_WORK REQUEST:_ Reproduce without change the lines in the material below that run from the one with "rewrite run_lift_some, run_put_bind." to the end, and nothing more.
── TASK INPUT
Lemma rename_first_at (ws : list Entry) (k : nat) (e : Entry) (newName : string) :
  ws !! k = Some e ->
  (forall j w, j < k -> ws !! j = Some w -> address (wallet w) <> address (wallet e)) ->
  rename_first ws (address (wallet e)) newName = Some (<[k := mkEntry newName (wallet e)]> ws).
Proof.
  revert k. induction ws as [|w ws IH]; intros [|k] Hk Hbefore; try discriminate; simpl.
  - injection Hk as ->. rewrite String.eqb_refl. reflexivity.
  - assert (String.eqb (address (wallet w)) (address (wallet e)) = false) as ->.
    { apply String.eqb_neq. apply (Hbefore 0); [lia|reflexivity]. }
    rewrite (IH k Hk); [reflexivity|].
    intros j w' Hj Hw'. apply (Hbefore (S j)); [lia|assumption].
Qed.

Section Rename.
Context `{Collaborators}.

Lemma newRawStore_opens (es : list Entry) (p : string) :
  (forall w, In w es -> fromEncryptedJson (encrypt (wallet w) p) p = Some (wallet w)) ->
  opened_prefix false (Wallets.newRawStore es p) p = (es, true).
Proof.
  induction es as [|e es IH]; intros Hround; [reflexivity|].
  simpl. unfold opens_record. simpl. rewrite (Hround e); [|left; reflexivity].
  simpl. rewrite IH; [|intros w Hw; apply Hround; right; assumption].
  destruct e. reflexivity.
Qed.

Lemma newRawStore_record (es : list Entry) (p : string) (r : RawWallet) :
  In r (Wallets.newRawStore es p) ->
  exists w, In w es /\ rw_data r = Some (encrypt (wallet w) p).
Proof.
  unfold Wallets.newRawStore. intros Hr. apply in_map_iff in Hr.
  destruct Hr as (w & <- & Hw). eauto.
Qed.

(** The run of [renameWallet] with the session password at hand. *)
Lemma renameWallet_run (st : State) (k : nat) (e : Entry) (newName p : string)
    (rest : list input) (renamed : list Entry) :
  stdin st = Pick k :: Line newName :: rest ->
  DECRYPTED_WALLETS st !! k = Some e ->
  SESSION_PASSWORD st = Some p -> p <> "" ->
  rename_first (DECRYPTED_WALLETS st) (address (wallet e)) newName = Some renamed ->
  Wallets.renameWallet st
  = mkResult (Done tt)
      [Picked "Select wallet to rename:" (map name (DECRYPTED_WALLETS st)) (name e);
       Entered "Enter new name/tag:" newName;
       Logged "Re-saving wallet names...";
       Logged "Wallet renamed.";
       Backup]
      (set_wallets_file (set_wallets (set_stdin st rest) renamed)
                        (Some (Wallets.newRawStore renamed p))).
Proof.
  intros Hin Hk Hp Hne Hren. unfold Wallets.renameWallet.
  rewrite run_get_bind.
  destruct (DECRYPTED_WALLETS st) as [|w0 ws0] eqn:Hws; [discriminate|].
  erewrite run_pick_bind; [|exact Hin|rewrite list_lookup_fmap, Hk; reflexivity].
  erewrite run_line_bind; [|reflexivity].
  rewrite run_get_bind. simpl DECRYPTED_WALLETS. rewrite Hws, Hren.
  rewrite run_lift_some, run_put_bind.
  erewrite run_done_bind; [|apply (getPassword_cached false _ p); [exact Hp|exact Hne]].
  rewrite after_nil, run_emit_bind, run_get_bind, run_put_bind.
  rewrite !after_after. simpl. rewrite map_map. reflexivity.
Qed.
────
_RESPONSE BOX:_
  rewrite run_lift_some, run_put_bind.
  erewrite run_done_bind; [|apply (getPassword_cached false _ p); [exact Hp|exact Hne]].
  rewrite after_nil, run_emit_bind, run_get_bind, run_put_bind.
  rewrite !after_after. simpl. rewrite map_map. reflexivity.
Qed.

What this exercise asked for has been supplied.